Chiswick Lifeboat Station is a lifeboat station on the north bank of the River Thames at Corney Reach, Chiswick, in west London. It is one of the newest stations operated by the Royal National Lifeboat Institution (RNLI), and one of the first to cover a river rather than estuarial waters or the sea.

Establishment
The inquiry set up after the collision in 1989 between the Marchioness and the dredger Bowbelle, that resulted in the loss of 51 lives, recommended a dedicated search and rescue presence on the Thames. As a part of this, the government approached the RNLI, who agreed to provide a rescue service that covered the tidal Thames between Teddington and the Channel. Locations were approved for stations at Teddington, Chiswick, Tower and Gravesend. These all became operational at the beginning of 2002.

History
Chiswick Lifeboat Station commenced service on 2 January 2002, and operated with an E-class Tiger Marine fast response boat. In July 2002 the boat was named Chelsea Pensioner at a ceremony held at the Royal Hospital Chelsea. 
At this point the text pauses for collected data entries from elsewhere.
(** The limit of the mention list: above 1000 it is the string 1000, below
    1 it is left out, otherwise it is the value as passed. *)
Lemma mentions_limit_clamp self n :
  py_int (limit self) = Ok n ->
  exists p,
    params self = Ok p
    /\ wf p
    /\ (n > 1000 ->
        dict_get "limit" p = Some (VStr "1000")
        /\ dict_get "limit" (query_items p) = Some (VStr "1000"))
    /\ (n < 1 ->
        dict_get "limit" p = None
        /\ dict_get "limit" (query_items p) = None)
    /\ (1 <= n <= 1000 ->
        dict_get "limit" p = Some (limit self)
        /\ dict_get "limit" (query_items p) = Some (limit self)).
Proof.
  intros Hn.
  destruct (built_params self n Hn) as (p & Hp & Hwf & Hget).
  exists p. split; [exact Hp|]. split; [exact Hwf|].
  query_lookup Hwf. rewrite !Hget, filled_limit.
  pose proof (py_int_not_empty _ _ Hn) as Hne.
  split; [|split]; intros Hr.
  - assert ((n >? 1000) = true) as -> by lia. split; reflexivity.
  - assert ((n >? 1000) = false) as -> by lia.
    assert ((n <? 1) = true) as -> by lia. split; reflexivity.
  - assert ((n >? 1000) = false) as -> by lia.
    assert ((n <? 1) = false) as -> by lia.
    rewrite Hne. rewrite Hne. split; reflexivity.
Qed.

End MentionListClaims.

(** ** The children of a mention *)

Module ChildrenFacts.
Import FetchMentionChildrenAPI.

(** The five parameters that are always set, and the limit when there is
    one. *)
Lemma children_params_cases self :
  let fixed :=
    [("access_token", VStr (access_token self));
     ("account_id", VStr (account_id self));
     ("alert_id", VStr (alert_id self));
     ("mention_id", VStr (mention_id self));
     ("before_date",
      if truthy (before_date self) then before_date self else VStr "")] in
  params self
  = if truthy (limit self) then
      n <- py_int (limit self) ;;
      Ok (fixed ++ [("limit",
                     if n >? 1000 then VStr "1000"
                     else if n <? 1 then VStr ""
                     else limit self)])%list
    else Ok fixed.
Proof.
  unfold params. cbn [dict_set String.eqb Ascii.eqb Bool.eqb app].
  destruct (truthy (limit self)); [|reflexivity].
  destruct (py_int (limit self)) as [n|e]; [|reflexivity].
  cbn [bind]. destruct (n >? 1000); [reflexivity|].
  destruct (n <? 1); reflexivity.
Qed.

Lemma children_params_wf self p : params self = Ok p -> wf p.
Proof.
  rewrite children_params_cases. cbv zeta.
  assert (Hk : forall ks : list string,
             Forall (fun k => plain k = true) ks
             <-> forallb plain ks = true).
  { intros ks. rewrite forallb_forall, Forall_forall. reflexivity. }
  destruct (truthy (limit self)).
  - destruct (py_int (limit self)) as [n|e]; [|discriminate].
    intros [= <-]. split.
    + unfold keys. cbn [map fst app].
      repeat (constructor; [cbn [In]; intuition discriminate|]).
      constructor.
    + apply Hk. reflexivity.
  - intros [= <-]. split.
    + unfold keys. cbn [map fst].
      repeat (constructor; [cbn [In]; intuition discriminate|]).
      constructor.
    + apply Hk. reflexivity.
Qed.

Lemma children_params_ids self p :
  params self = Ok p ->
  dict_get "account_id" p = Some (VStr (account_id self))
  /\ dict_get "alert_id" p = Some (VStr (alert_id self))
  /\ dict_get "mention_id" p = Some (VStr (mention_id self))
  /\ dict_get "before_date" p
     = Some (if truthy (before_date self) then before_date self else VStr "").
Proof.
  rewrite children_params_cases. cbv zeta.
  destruct (truthy (limit self)).
  - destruct (py_int (limit self)) as [n|e]; [|discriminate].
    intros [= <-]. repeat split; reflexivity.
  - intros [= <-]. repeat split; reflexivity.
Qed.

(** The url is the path with the identifiers, then one query field per
    non-empty parameter other than the three of [path_keys]: the mention
    identifier is among the query fields too. *)
Lemma children_url_spec self p :
  params self = Ok p ->
  url self
  = Ok (children_url (account_id self) (alert_id self) (mention_id self) p).
Proof.
  intros Hp. unfold children_url.
  pose proof (children_params_wf self p Hp) as Hwf.
  destruct (children_params_ids self p Hp) as (Hacc & Hal & Hm & _).
  unfold url. rewrite Hp. cbn [bind].
  rewrite add_fields_spec. fold (query_items p). unfold format.
  change ("/accounts/{account_id}/alerts/{alert_id}/mentions/{mention_id}/children?"
            ++ fields_template (query_items p))
    with ("/accounts/" ++ String "{" ("account_id" ++ String "}"
            ("/alerts/" ++ String "{" ("alert_id" ++ String "}"
               ("/mentions/" ++ String "{" ("mention_id" ++ String "}"
                  ("/children?" ++ fields_template (query_items p)))))))).
  rewrite (format_go_field p "/accounts/" "account_id" _ _ eq_refl eq_refl Hacc).
  rewrite (format_go_field p "/alerts/" "alert_id" _ _ eq_refl eq_refl Hal).
  rewrite (format_go_field p "/mentions/" "mention_id" _ _ eq_refl eq_refl Hm).
  rewrite (format_go_plain p "/children?" _ eq_refl).
  rewrite format_fields_template
    by (intros k v Hin; now apply query_items_in).
  cbn [bind py_str]. reflexivity.
Qed.

End ChildrenFacts.

(** ** The limit of both listings *)

(** C1, as the code has it.  For a limit whose integer value is [n]: the
    mention list has the string 1000 when [n > 1000], no limit when
    [n < 1], and the value as passed otherwise.  The children of a mention
    behave alike for a truthy limit, except that below 1 the parameters
    keep the key [limit] with the empty string, which the url leaves out of
    the query; a falsy limit sets no key at all. *)
Theorem limit_is_clamped :
  (forall self n,
     py_int (FetchAllMentionsAPI.limit self) = Ok n ->
     exists p,
       FetchAllMentionsAPI.params self = Ok p
       /\ (FetchAllMentionsAPI.account_id self <> "" ->
           FetchAllMentionsAPI.alert_id self <> "" ->
           FetchAllMentionsAPI.url self
           = Ok (mentions_url (FetchAllMentionsAPI.account_id self)
                   (FetchAllMentionsAPI.alert_id self) p))
       /\ (n > 1000 ->
           dict_get "limit" p = Some (VStr "1000")
           /\ dict_get "limit" (query_items p) = Some (VStr "1000"))
       /\ (n < 1 ->
           dict_get "limit" p = None
           /\ dict_get "limit" (query_items p) = None)
       /\ (1 <= n <= 1000 ->
           dict_get "limit" p = Some (FetchAllMentionsAPI.limit self)
           /\ dict_get "limit" (query_items p)
              = Some (FetchAllMentionsAPI.limit self)))
  /\ (forall self n,
        truthy (FetchMentionChildrenAPI.limit self) = true ->
        py_int (FetchMentionChildrenAPI.limit self) = Ok n ->
        exists p,
          FetchMentionChildrenAPI.params self = Ok p
          /\ FetchMentionChildrenAPI.url self
             = Ok (children_url (FetchMentionChildrenAPI.account_id self)
                     (FetchMentionChildrenAPI.alert_id self)
                     (FetchMentionChildrenAPI.mention_id self) p)
          /\ (n > 1000 ->
              dict_get "limit" p = Some (VStr "1000")
              /\ dict_get "limit" (query_items p) = Some (VStr "1000"))
          /\ (n < 1 ->
              dict_get "limit" p = Some (VStr "")
              /\ dict_get "limit" (query_items p) = None)
          /\ (1 <= n <= 1000 ->
              dict_get "limit" p = Some (FetchMentionChildrenAPI.limit self)
              /\ dict_get "limit" (query_items p)
                 = Some (FetchMentionChildrenAPI.limit self)))
  /\ (forall self,
        truthy (FetchMentionChildrenAPI.limit self) = false ->
        exists p,
          FetchMentionChildrenAPI.params self = Ok p
          /\ FetchMentionChildrenAPI.url self
             = Ok (children_url (FetchMentionChildrenAPI.account_id self)
                     (FetchMentionChildrenAPI.alert_id self)
                     (FetchMentionChildrenAPI.mention_id self) p)
          /\ dict_get "limit" p = None
          /\ dict_get "limit" (query_items p) = None).
Proof.
  split; [|split].
  - intros self n Hn.
    destruct (mentions_limit_clamp self n Hn) as (p & Hp & _ & H).
    exists p. split; [exact Hp|]. split; [|exact H].
    intros Hacc Hal. now apply MentionsFacts.url_spec.
  - intros self n Ht Hn.
    pose proof (ChildrenFacts.children_params_cases self) as Hp. cbv zeta in Hp.
    rewrite Ht, Hn in Hp. cbn [bind] in Hp.
    eexists. split; [exact Hp|].
    split; [exact (ChildrenFacts.children_url_spec _ _ Hp)|].
    pose proof (ChildrenFacts.children_params_wf _ _ Hp) as Hwf.
    rewrite !dict_get_query_items by exact Hwf.
    pose proof (py_int_not_empty _ _ Hn) as Hne.
    cbn. split; [|split]; intros Hr.
    + assert ((n >? 1000) = true) as -> by lia. split; reflexivity.
    + assert ((n >? 1000) = false) as -> by lia.
      assert ((n <? 1) = true) as -> by lia. split; reflexivity.
    + assert ((n >? 1000) = false) as -> by lia.
      assert ((n <? 1) = false) as -> by lia.
      rewrite Hne. split; reflexivity.
  - intros self Ht.
    pose proof (ChildrenFacts.children_params_cases self) as Hp. cbv zeta in Hp.
    rewrite Ht in Hp.
    eexists. split; [exact Hp|].
    split; [exact (ChildrenFacts.children_url_spec _ _ Hp)|].
    pose proof (ChildrenFacts.children_params_wf _ _ Hp) as Hwf.
    rewrite !dict_get_query_items by exact Hwf.
    split; reflexivity.
Qed.

(** C1 as stated fails: a limit below 1 is a key of the parameters of the
    children listing, with the empty string as its value. *)
Lemma children_limit_below_1_is_a_key :
  exists self,
    children_limit_0 = Ok self
    /\ py_int (FetchMentionChildrenAPI.limit self) = Ok 0
    /\ FetchMentionChildrenAPI.params self
       = Ok [("access_token", VStr "T"); ("account_id", VStr "A");
             ("alert_id", VStr "B"); ("mention_id", VStr "M");
             ("before_date", VStr ""); ("limit", VStr "")]
    /\ (forall p, FetchMentionChildrenAPI.params self = Ok p ->
                  dict_get "limit" p <> None).
Proof.
  eexists. split; [reflexivity|]. split; [reflexivity|].
  split; [reflexivity|].
  intros p [= <-]. discriminate.
Qed.

(** ** Runs of the mention list *)

(** C4, on the code.  A mention list asked for with a well-formed
    [not_before_date] and nothing else: the date is accepted and stored,
    but [params] tests [before_date] where it sets [not_before_date], so
    the field is in neither the parameters nor the url. *)
Theorem not_before_date_alone_is_dropped :
  exists self,
    FetchAllMentionsAPI.__init__ "T" "A" "B" kw_not_before = Ok self
    /\ FetchAllMentionsAPI.not_before_date self
       = VStr "2018-11-25T12:00:00.000000+00:00"
    /\ FetchAllMentionsAPI.params self
       = Ok [("access_token", VStr "T"); ("account_id", VStr "A");
             ("alert_id", VStr "B"); ("limit", VStr "20")]
    /\ FetchAllMentionsAPI.url self
       = Ok "https://api.mention.net/api/accounts/A/alerts/B/mentions?&limit=20".
Proof.
  eexists. split; [reflexivity|]. repeat split; reflexivity.
Qed.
Demand for the services of the Thames lifeboats proved to be much higher than originally anticipated. In 2002, their first year of operation, London lifeboats were called out over 800 times, accounting for 10% of the total number of call-outs, or "shouts", that the RNLI responded to nationwide. Within two months of opening, Chiswick became, and continued to be, the UK's second busiest lifeboat station after Tower in Central London. Between 2002 and mid-2018, Chiswick was called to 3,387 incidents and rescued more than 1,620 people.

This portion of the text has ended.